I am a big believer in having a positive mental health experience online, so if you are finding a particular app or a person you are following to be triggering, it is ok to take some downtime away from social media or mute/unfollow that individual. At the end of the day, it’s your social media so use it as you want to, not what you think the industry wants to see of you.
What advice do you find yourself giving to creatives and performers most frequently?
One question I often get is should I have separate social media accounts, one as a performer and one for personal non-work-related life? My advice is typically to have one account where you make sure to sprinkle in all aspects of your brand. You as a performer, you with friends/family, seeing shows and other industry-related content, holidays, etc. You are not a robot so casting directors can’t expect you to sing and dance 100% of your time. Your value as a creative is more than just a post or being on stage; you have so much to offer.
That being said, it is your account. If you want to keep it private, then do. Just think, am I using this account to contact or network with industry experts? Am I using it when I apply for jobs? If so, you will want a public account to make sure there is an even spread of all aspects and values of you and your personal brand.
Could you tell us about The Business of Show Business podcast and how to find out more about you?
I started The Business of Show Business Podcast at the beginning of 2020 as a way to hopefully help creatives and those in the industry. The podcast is a mixture of solo episodes where I tackle marketing topics and interview episodes where I bring on industry experts to share insight (much like yourself, Kieran).
So far, it has been listened to in 48 countries, which is crazy, I never thought it would go global, but I am so happy. At the end of last year, I was lecturing at a few colleges and assisted at some auditions, and a few times, I had people come up to me at the end of the day to say they had listened to my podcast, and it really helped them. This for me felt like success, being able to help other creatives out whilst doing something I loved. What more could you want?
You can find my podcast on Apple, Spotify and all streaming platforms and you can find out more about me on my website www.jamiebody.com
Lastly, the business side of the arts can be tedious and exhausting. What do you do to switch off and unwind?
This is something that took me a long time to try and find the balance with and something that still l need reminding of from time to time.

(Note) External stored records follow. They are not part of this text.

(* ===== verification/BufferCopy.v ===== *)
(** * Writing by copy and filling from a data source

    Both [copyFrom] and [Fill] make sure that the chain has room after the write
    node ([prepareFill], [calNodes], [malloc]), store the bytes behind the write
    offsets and then move those offsets ([adjust]).  [write_nodes] says what that
    does to the chain. *)

From stdpp Require Import base gmap list numbers.
From S2P Require Import Prelude MCache Node LinkedBuffer BufferInv BufferRead BufferBlocks BufferMem BufferLink.

Local Open Scope Z_scope.

Implicit Types (b : Buffer) (nd : node) (l : loc) (p : option loc) (ns pre suf : nodes)
  (h : gmap loc node) (data : list byte).

(** ** Room in a chain *)

Definition room (ns : nodes) : Z := sumZ (map (λ x, node_rest x.2) ns).
Definition caps (ns : nodes) : list Z := map (λ x, node_cap x.2) ns.

Lemma room_cons x ns : room (x :: ns) = node_rest x.2 + room ns.
Proof. done. Qed.

Lemma room_app ns ns' : room (ns ++ ns') = room ns + room ns'.
Proof. unfold room. by rewrite map_app, sumZ_app. Qed.

Lemma node_rest_nonneg nd : node_ok nd → 0 ≤ node_rest nd.
Proof. intros []. unfold node_rest. lia. Qed.

Lemma room_nonneg ns : all_ok ns → 0 ≤ room ns.
Proof.
  induction 1 as [|[l nd] ns Hn _ IH]; [done|]. rewrite room_cons. simpl in *.
  pose proof (node_rest_nonneg nd Hn). lia.
Qed.

Lemma caps_app ns ns' : caps (ns ++ ns') = caps ns ++ caps ns'.
Proof. apply map_app. Qed.

(** ** Storing bytes into one node *)

Definition copy_node data nd : node :=
  match n_block nd with
  | None => nd
  | Some s => with_block (Some (overwrite s (n_w nd) data)) nd
  end.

I set business hours, so I don’t work late into the evening unless scheduled in. One thing I suggest to my clients is, for one week, to keep a mini diary of when you have the most energy and how your schedule naturally falls. Then you can figure out when you have pockets of time for yourself and when you have the most power to give to tasks. I am a morning person, so I make sure to do things I want to do or things I need to for myself in the morning and then work on other projects as the day goes on.